Under the terms of the agreement, Orthovita shareholders will receive $3.85 for each outstanding Orthovita share of common stock. The value of the transaction is estimated at $316 million, based upon Orthovita’s 79 million fully diluted shares outstanding as well as net debt of $12 million.
“With this acquisition we are meaningfully expanding our orthobiologics product portfolio and strengthening our competitive position in key segments of the Spine, Orthopaedics and Biosurgery markets,” said Stephen P. MacMillan, Chairman, President and Chief Executive Officer of Stryker. “We believe the collective talent of our sizable sales forces across multiple franchises positions us to build on Orthovita’s success and accelerate sales growth.”
The boards of directors at Stryker and Orthovita have approved the transaction, and the board of directors of Orthovita resolved to recommend that Orthovita shareholders tender their shares to Stryker in the tender offer.

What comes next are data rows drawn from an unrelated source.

Lemma refines_clean pn t w io L s :
  abs F pn w io L s → wp (run_call CallClean) (with_self t w) (refines pn t CallClean s).
Proof.
  intros Ha. pose proof (ab_plan _ _ _ _ _ _ Ha) as Hp. cbn [run_call].
  apply wp_bind, wp_supply; [apply _|done|]. eapply wp_mdc_clean; [apply (sh_lib _ _ _ _ _ (ab_shared _ _ _ _ _ _ Ha) t)
    |by apply allocs_ok_nil|].
  intros io' l w' Hc _ Hp'. apply wp_ret. exists io', (<[t := (Some l, [])]> L). split; [done|].
  eapply (abs_lib_call _ _ _ _ _ _ _ _ _ _ []); [done..|]. constructor.
Qed.

Lemma refines_write pn t severity msg w io L s :
  abs F pn w io L s → valid_call (CallWrite severity msg) →
  wp (run_call (CallWrite severity msg)) (with_self t w) (refines pn t (CallWrite severity msg) s).
Proof.
  intros Ha [Hs Hl]. pose proof (ab_plan _ _ _ _ _ _ Ha) as Hp. cbn [run_call].
  pose proof (sp_ready_proj pn s) as (H1 & H2 & H3 & H4 & H5 & H6).
  pose proof (sh_lib _ _ _ _ _ (ab_shared _ _ _ _ _ _ Ha) t) as Hlib.
  rewrite /refines /sp_call -(ab_level _ _ _ _ _ _ Ha).
  apply wp_bind. destruct (Z.ltb_spec (current_level (cfg w)) severity) as [Hlt|Hle].
  - eapply wp_write_filtered; [apply (lib_wf _ _ _ _ _ Hlib)|done|].
    apply wp_ret. exists io, L. split; [done|]. by apply (abs_next F pn t w).
  - apply wp_supply; [apply _|done|]. eapply (wp_mdclog_write _ _ _ _ _ _ _ _ msg [] []); [exact Hlib|by apply allocs_ok_nil| | |exact Hle
      |apply (ab_writes _ _ _ _ _ _ Ha)|constructor|done|].
    { rewrite (ab_mdcs _ _ _ _ _ _ Ha). apply (ab_small _ _ _ _ _ _ Ha). }
    { split; [exists (lit "%s")|apply outside_lit|by repeat constructor; apply outside_lit|done].
      split; [done|]. rewrite /vformat /= get_cstr_lit //=. by rewrite app_nil_r. }
    intros io' l w' Hc Hos Hp'. apply wp_ret. exists io', (<[t := (Some l, (L t).2)]> L). split; [done|].
    apply (refines_keep _ _ _ _ _ s) in Hc as Ha'; [|done|done].
    rewrite /log_line (abs_ident _ _ _ _ _ _ _ Ha) (ab_mdcs _ _ _ _ _ _ Ha) in Hos.
    change (sys_time (os (with_self t w))) with (sys_time (os w)) in Hos.
    rewrite (ab_time _ _ _ _ _ _ Ha) -{1}H5 -{1}H3 in Hos. rewrite /sp_line.
    destruct (entry_text _ _ _ _ _ _) as [line|]; cbn [output] in Hos.
    + apply (abs_output _ _ _ _ _ _ (line ++ [NL])) in Ha'. cbn [os with_os with_self] in Ha', Hos. rewrite -Hos in Ha'.
      by destruct w'.
    + replace (with_os (os (with_self t w)) w') with w' in Ha' by (rewrite -Hos; by destruct w').
      cbn [snd]. rewrite /sp_print app_nil_r. by destruct (sp_touch t (sp_ready pn s)).
Qed.

Lemma refines_init pn t ident w io L s :
  abs F pn w io L s → valid_call (CallInit ident) →
  wp (run_call (CallInit ident)) (with_self t w) (refines pn t (CallInit ident) s).
Proof.
  intros Ha Hv. pose proof (ab_plan _ _ _ _ _ _ Ha) as Hp. pose proof (sh_lib _ _ _ _ _ (ab_shared _ _ _ _ _ _ Ha) t) as Hlib.
  assert (Hend : ∀ io' w', lib pn w' io' (L t).1 (L t).2 → snd <$> io' = Some (default (esc pn) ident) →
    init_done (cfg w') ≠ 0 → owns_step (lib_foot io (L t).1 (L t).2) (with_self t w) (lib_foot io' (L t).1 (L t).2) w' →
    lib_env (with_self t w) w' → plan w' = [] → refines pn t (CallInit ident) s (RInt 0) w').
  { intros io' w' Hl Hid Hd Ho [He1 He2 He3 He4] Hp'. cbn in He1, He2, He3, He4.
    exists io', (<[t := ((L t).1, (L t).2)]> L). split; [done|]. destruct Ha as [? ? ? ? ? ? ? ? ? ? ?].
    eapply (abs_call F pn t w io L s); rewrite ?He2 ?He3; try done.
    - apply call_ok_lib; [done..|]. intros _. by apply (lib_init _ _ _ _ _ Hl).
    - cbn. by destruct (Z.eqb_spec (init_done (cfg w')) 0).
    - apply ab_list0.
    - by rewrite ab_mdcs0. }
  destruct ident as [ident|]; cbn [run_call]; (apply wp_bind, wp_supply; [|done|]).
  - rewrite /configure. stays.
  - destruct Hv as [Hs Hg]. eapply wp_configure; [exact Hlib|by apply allocs_ok_nil|by apply get_cstr_lit|done|].
    intros b w' Hl Ho He Hd _ _ Hp'. apply wp_ret. eapply (Hend (Some (b, ident))); try done. by rewrite Hd.
  - apply _.
  - eapply (wp_mdclog_init_default 0); [exact Hlib|by apply allocs_ok_nil|done|].
    intros io' w' Hl Hid _ Hd Ho He _ _ Hp'. apply wp_ret. by eapply Hend.
Qed.
(** The name an initialisation sets. *)
Definition f_name (pn : list Z) (ident : option (list Z)) : supply (option (list Z)) :=
  match ident with
  | None => default_outcome pn
  | Some i =>
      attr ← draw;
      if (attr : bool) then copy ← draw; if (copy : bool) then mret (Some i) else default_outcome pn
      else default_outcome pn
  end.

Definition f_call (pn : list Z) (t : positive) (c : call) (s : spec) : supply f_result :=
  match c with
  | CallWrite severity msg =>
      if sp_level s <? severity then fine RNone s false
      else
        s' ← f_ready pn s;
        '(has, lost, line) ← line_outcome (sp_list s t) (sp_time s) severity (log_name (sp_ident s')) (sp_mdcs s t) msg;
        let s'' := if (has : bool) then sp_touch t s' else s' in
        fine RNone (sp_print (match line with Some l => [l ++ [NL]] | None => [] end) s'') lost
  | CallAdd k v =>
      if has_special k then fine (RInt (-1)) s false
      else
        s' ← f_ready pn s;
        r ← put_outcome (sp_list s t) (bool_decide (k ∈ al_keys (sp_mdcs s t)));
        match r with
        | Stored => fine (RInt 0) (sp_set t (al_put k (esc v) (sp_mdcs s t)) s') false
        | NoRoom => fine (RInt (-1)) (sp_touch t s') false
        | NoList lost => fine (RInt (-1)) s' lost
        | Torn => mret None
        end
  | CallGet k =>
      '(s', lost) ← f_start pn t s;
      match al_get k (sp_mdcs s t) with
      | Some v => copy ← draw; fine (RStr (if (copy : bool) then Some v else None)) s' lost
      | None => fine (RStr None) s' lost
      end
  | CallRemove k =>
      '(s', lost) ← f_start pn t s;
      fine RNone (if sp_list s' t then sp_set t (al_remove k (sp_mdcs s t)) s' else s') lost
  | CallClean =>
      '(s', lost) ← f_start pn t s;
      fine RNone (if sp_list s' t then sp_set t [] s' else s') lost
  | CallInit ident =>
      id ← f_name pn ident;
      fine (RInt 0) (named id s) false
  | CallLevelSet _ | CallLevelGet | CallLibClean | CallExit =>
      let '(r, s') := sp_call pn t c s in fine r s' false
  end.

Definition f_event (pn : list Z) (e : event) (s : spec) : supply f_result :=
  match e with
  | Call t c => f_call pn t c s
  | Tick tv => let '(r, s') := sp_event pn (Tick tv) s in fine r s' false
  end.

(** The answers, the last state and the number of lost blocks; nothing if a call stopped
    the machine. *)
Fixpoint f_events (pn : list Z) (es : list event) (s : spec) : supply (option (list reply * spec * nat)) :=
  match es with
  | [] => mret (Some ([], s, 0%nat))
  | e :: es' =>
      a ← f_event pn e s;
      match a with
      | None => mret None
      | Some (r, s1, lost) =>
          rest ← f_events pn es' s1;
          mret ((λ '(rs, s2, n), (r :: rs, s2, if (lost : bool) then S n else n)) <$> rest)
      end
  end.

(** ** The calls of the MDC functions *)

Definition result_list (r : put_result) : bool := match r with NoList _ => false | _ => true end.
Definition result_lost (r : put_result) : bool := match r with NoList lost => lost | _ => false end.
Definition result_code (r : put_result) : Z := match r with Stored => 0 | _ => -1 end.
Definition result_mdcs (r : put_result) (k v : list Z) (l : list (list Z * list Z)) : list (list Z * list Z) :=
  match r with Stored => al_put k v l | _ => l end.

(** A thread that has a list keeps it. *)
Lemma put_outcome_list found p r p' : put_outcome true found p = (r, p') → result_list r = true.
Proof. rewrite /put_outcome /= /put_copies /mbind /supply_bind /draw. repeat case_match; by intros [= <- _]. Qed.

Section rules.
Implicit Types (w : world) (es : list ent) (lo : option positive) (io : option (positive * list Z)).

(** The list at the beginning of a call. *)
Definition start_outcome (pn : list Z) (w : world) (io : option (positive * list Z)) (lo : option positive) :
    supply (option (list Z) * (bool * bool)) :=
  id ← ready_outcome pn (negb (init_done (cfg w) =? 0)) (snd <$> io);
  hl ← make_list (is_list lo);
  mret (id, hl).

Definition add_outcome (pn : list Z) (w : world) (io : option (positive * list Z)) (lo : option positive)
    (found : bool) : supply (option (list Z) * put_result) :=
  id ← ready_outcome pn (negb (init_done (cfg w) =? 0)) (snd <$> io);
  r ← put_outcome (is_list lo) found;
  mret (id, r).

Lemma wp_mdc_add_any pn w io lo es key k value v (Q : Z → world → Prop) :
  lib pn w io lo es → get_cstr (heap w) key = Some k → outside (lib_foot io lo es) key → has_special k = false →
  get_cstr (heap w) value = Some v → outside (lib_foot io lo es) value →
  zlen k ≤ INT_MAX → zlen (esc v) + 1 < 2 ^ 64 →
  let out := add_outcome pn w io lo (bool_decide (k ∈ al_keys (mdcs es))) (plan w) in
  (∀ io' lo' es' c r w', out = (snd <$> io', r, plan w') → r ≠ Torn →
     lib_give pn w io lo es (lost_list (result_lost r) c) w' io' lo' es' →
     is_list lo' = result_list r → mdcs es' = result_mdcs r k (esc v) (mdcs es) →
     (r ≠ Stored → errno w' = ENOMEM) → Q (result_code r) w') →
  (∀ id w', out = (id, Torn, plan w') → torn w' k → init_done (cfg w') ≠ 0 → self w' = self w →
     errno w' = ENOMEM → Q (-1) w') →
  wp (mdclog_mdc_add key value) w Q.
Proof.
  intros Hlib Hk Hko Hsp Hv Hvo Hkl Hvl out HQ HT. rewrite /mdclog_mdc_add.
  rewrite (get_cstr_not_null _ _ _ Hk) (get_cstr_not_null _ _ _ Hv).
  apply wp_bind. step wp_contains_special; [done..|]. rewrite Hsp. cbn [Z.eqb negb]. apply wp_ret.
  apply wp_bind. eapply wp_init_library_any; [done..|]. intros io1 w1 Hr1 Hlib1 Hkey1 Hd1 Ho1 He1 _ _.
  pose proof (lib_wf _ _ _ _ _ Hlib) as Hw.
  pose proof (outside_step _ _ _ _ _ _ Ho1 Hw Hko Hk) as Hko1.
  pose proof (outside_step _ _ _ _ _ _ Ho1 Hw Hvo Hv) as Hvo1.
  assert (Hgive : ∀ G w' lo' es', mdc_give lo es w1 G lo' es' w' → lib_give pn w io lo es G w' io1 lo' es').
  { intros. by eapply lib_give_intro. }
  assert (Hout : ∀ r w2, put_outcome (is_list lo) (bool_decide (k ∈ al_keys (mdcs es))) (plan w1) = (r, plan w2) →
    out = (snd <$> io1, r, plan w2)).
  { intros r w2 Hr. by rewrite /out /add_outcome (supply_bind_eq _ _ _ _ _ Hr1) (supply_bind_eq _ _ _ _ _ Hr). }
  eapply (wp_put_any lo es); [by eapply lib_thread|apply Hlib1|by eapply get_cstr_step
    |by eapply outside_union|by eapply get_cstr_step|by eapply outside_union|done|..].
  - intros l es' w2 Ho Hst Hes He. eapply (HQ io1 (Some l) es' 1%positive Stored); try done;
      [by apply Hout|by apply Hgive, mdc_step_give].
  - intros l w2 Ho Hst He. eapply (HQ io1 (Some l) es 1%positive NoRoom); try done;
      [by apply Hout|by apply Hgive, mdc_step_give].
  - intros lost w2 Ho -> Hst. pose proof (lib_thread _ _ _ _ _ Hlib1 Hkey1) as Ht. assert (Hes := Ht).
    destruct Hes as (_ & _ & ->).
    eapply (HQ io1 None [] (next w1) (NoList lost)); try done; [by apply Hout| |intros _; apply Hst].
    apply Hgive, lost_step_give; [done|apply Hlib1|done].
  - intros w2 Ho Htn Hc _ Hs He. eapply HT; [by apply Hout|done|by rewrite Hc| |done]. rewrite Hs. apply He1.
Qed.
(** A step that leaves the lock alone. *)
Lemma holders_keep b S t s s' : S !! t = Some s → mode s' = mode s → holders b (<[t := s']> S) = holders b S.
Proof.
  intros Hs Hm. rewrite holders_insert Hm. apply set_eq. intros t'. case_decide as Hd.
  - rewrite elem_of_union elem_of_singleton. split; [|by right]. intros [->|?]; [|done]. apply elem_of_holders. by exists s.
  - rewrite elem_of_difference elem_of_singleton. split; [by intros []|]. intros Ht. split; [done|]. intros ->.
    apply elem_of_holders in Ht as (s2 & Hs2 & ?). by simplify_eq.
Qed.

(** The lock and its holders agree. *)
Definition lock_ok (m : rwlock) S : Prop :=
  match m with
  | Unlocked => holders true S = ∅ ∧ holders false S = ∅
  | WriteLocked => (∃ t, holders true S = {[t]}) ∧ holders false S = ∅
  | ReadLocked n => holders true S = ∅ ∧ size (holders false S) = n ∧ n ≠ 0%nat
  end.

Lemma lock_ok_keep m S t s s' : lock_ok m S → S !! t = Some s → mode s' = mode s → lock_ok m (<[t := s']> S).
Proof. intros Hl Hs Hm. rewrite /lock_ok !(holders_keep _ _ _ _ _ Hs Hm). exact Hl. Qed.

Lemma lock_ok_write S t s s' :
  lock_ok Unlocked S → S !! t = Some s → mode s' = Some true → lock_ok WriteLocked (<[t := s']> S).
Proof.
  intros [H1 H2] Hs Hm. split.
  - exists t. rewrite holders_insert H1. by case_decide; [rewrite right_id_L|].
  - rewrite holders_insert H2 Hm. case_decide; [done|]. by rewrite diff_empty.
Qed.
End holders.

Section lock.
Implicit Types (S : gmap positive tstate) (s : tstate) (t : positive).

Lemma lock_ok_read m S t s s' :
  lock_ok m S → m ≠ WriteLocked → S !! t = Some s → mode s = None → mode s' = Some false →
  lock_ok (match m with ReadLocked n => ReadLocked (Datatypes.S n) | _ => ReadLocked 1 end) (<[t := s']> S).
Proof.
  intros Hl Hm Hs Hn Hr. assert (Hin : t ∉ holders false S).
  { intros (s2 & Hs2 & ?)%elem_of_holders. by simplify_eq. }
  destruct m as [|n|]; [| |done].
  - destruct Hl as [H1 H2]. split_and!; [|rewrite holders_insert H2; case_decide; [by rewrite right_id_L size_singleton|done]|done].
    rewrite holders_insert H1 Hr. case_decide; [done|]. by rewrite diff_empty.
  - destruct Hl as (H1 & H2 & H3). split_and!; [| |done].
    + rewrite holders_insert H1 Hr. case_decide; [done|]. by rewrite diff_empty.
    + rewrite holders_insert. case_decide; [|done]. rewrite size_union; [|set_solver]. rewrite size_singleton. lia.
Qed.

Lemma lock_ok_write_unlock m S t s s' :
  lock_ok m S → S !! t = Some s → mode s = Some true → mode s' = None →
  m = WriteLocked ∧ lock_ok Unlocked (<[t := s']> S).
Proof.
  intros Hl Hs Hm Hm'. assert (Ht : t ∈ holders true S) by (apply elem_of_holders; by exists s).
  destruct m as [|n|]; [destruct Hl as [H _]|destruct Hl as [H _]|destruct Hl as [[t' H] H2]];
    rewrite H in Ht; [by apply not_elem_of_empty in Ht..|]. apply elem_of_singleton in Ht as <-.
  split; [done|]. split; rewrite holders_insert Hm' ?H ?H2; (case_decide; [done|]).
  - by rewrite difference_diag_L.
  - by rewrite diff_empty.
Qed.

Lemma lock_ok_read_unlock m S t s s' :
  lock_ok m S → S !! t = Some s → mode s = Some false → mode s' = None →
  ∃ n, m = ReadLocked (Datatypes.S n) ∧
    lock_ok (match n with O => Unlocked | Datatypes.S k => ReadLocked (Datatypes.S k) end) (<[t := s']> S).
Proof.
  intros Hl Hs Hm Hm'. assert (Ht : t ∈ holders false S) by (apply elem_of_holders; by exists s).
  destruct m as [|[|n]|]; [destruct Hl as [_ H]|by destruct Hl as (_ & _ & ?)|destruct Hl as (H1 & H2 & _)|destruct Hl as [_ H]];
    try (rewrite H in Ht; by apply not_elem_of_empty in Ht).
  exists n. split; [done|].
  assert (H1' : holders true (<[t := s']> S) = ∅).
  { rewrite holders_insert Hm' H1. case_decide; [done|]. by rewrite diff_empty. }
  assert (H2' : size (holders false (<[t := s']> S)) = n).
  { rewrite holders_insert Hm'. case_decide; [done|]. rewrite size_difference; [|by apply singleton_subseteq_l].
    rewrite size_singleton H2. lia. }
  destruct n as [|n]; [|by split_and!]. split; [done|]. by apply leibniz_equiv, size_empty_inv.
Qed.

(** The writer is alone. *)
Lemma writer_unique m S t s t' s' :
  lock_ok m S → S !! t = Some s → mode s = Some true → S !! t' = Some s' → mode s' = Some true → t' = t.
Proof.
  intros Hl Hs Hm Hs' Hm'. assert (Ht : t ∈ holders true S) by (apply elem_of_holders; by exists s).
  assert (Ht' : t' ∈ holders true S) by (apply elem_of_holders; by exists s').
  destruct m as [|n|]; [destruct Hl as [H _]|destruct Hl as [H _]|destruct Hl as [[t2 H] _]]; rewrite H in Ht, Ht';
    [by apply not_elem_of_empty in Ht..|]. apply elem_of_singleton in Ht, Ht'. congruence.
Qed.

Lemma writer_no_reader m S t s t' s' :
  lock_ok m S → S !! t = Some s → mode s = Some false → S !! t' = Some s' → mode s' = Some true → False.
Proof.
  intros Hl Hs Hm Hs' Hm'. assert (Ht : t ∈ holders false S) by (apply elem_of_holders; by exists s).
  assert (Ht' : t' ∈ holders true S) by (apply elem_of_holders; by exists s').
  destruct m as [|n|]; [destruct Hl as [_ H]|destruct Hl as [H _]|destruct Hl as [_ H]]; rewrite H in Ht, Ht';
    by [apply not_elem_of_empty in Ht|apply not_elem_of_empty in Ht'].
Qed.
End lock.

(** ** The strings *)

(** The attribute objects [A] and the block [io] of the identity: every identity is a
    string of its own. *)
Record owned (h : gmap positive block) (A : gset positive) (io : option positive) : Prop := {
  ow_attrs : ∀ a, a ∈ A → ∃ p, h !! a = Some (BAttr p) ∧
    (p = Null ∨ ∃ b s, p = Ptr b 0 ∧ h !! b = Some (cstr_block s) ∧ is_str s ∧ io ≠ Some b);
  ow_apart : ∀ a a' b, a ∈ A → a' ∈ A → h !! a = Some (BAttr (Ptr b 0)) → h !! a' = Some (BAttr (Ptr b 0)) → a = a';
  ow_ident : ∀ b, io = Some b → ∃ s, h !! b = Some (cstr_block s) ∧ is_str s
}.

Definition ident_ptr (io : option positive) : ptr := match io with Some b => Ptr b 0 | None => Null end.

Section owned.
Implicit Types (h : gmap positive block) (A : gset positive) (io : option positive).

Lemma owned_free h A b : owned h A (Some b) → owned (delete b h) A None.
Proof.
  intros [H1 H2 H3]. destruct (H3 b eq_refl) as (s & Hb & _).
  assert (Ha : ∀ a p, delete b h !! a = Some (BAttr p) ↔ h !! a = Some (BAttr p)).
  { intros a p. rewrite lookup_delete_Some. split; [by intros []|]. intros Hp. split; [|done]. intros <-. by rewrite Hb in Hp. }
  split; [| |done].
  - intros a Hin. destruct (H1 a Hin) as (p & Hp & Hs). exists p. rewrite Ha. split; [done|].
    destruct Hs as [->|(b' & s' & -> & Hb' & Hs' & Hne)]; [by left|]. right. exists b', s'. split_and!; try done.
    rewrite lookup_delete_ne //. congruence.
  - intros a a' b' Hin Hin'. rewrite !Ha. by apply H2.
Qed.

In addition, shareholders holding approximately 14.5% of the outstanding shares of Orthovita common stock have entered into agreements with Stryker to support the transaction and to tender their shares in the offer.
The tender offer is scheduled to commence within 10 business days and is expected to close in the second quarter of 2011. The tender offer is subject to customary closing conditions, including the tender of a majority of the outstanding shares of Orthovita common stock on a fully diluted basis and the expiration or termination of the Hart-Scott-Rodino Antitrust Improvements Act waiting period. Following the tender offer, Stryker will acquire the remaining outstanding shares of Orthovita common stock through a second step merger. Upon closing, the transaction is expected to be neutral to Stryker’s 2011 earnings per share excluding acquisition and integration-related charges.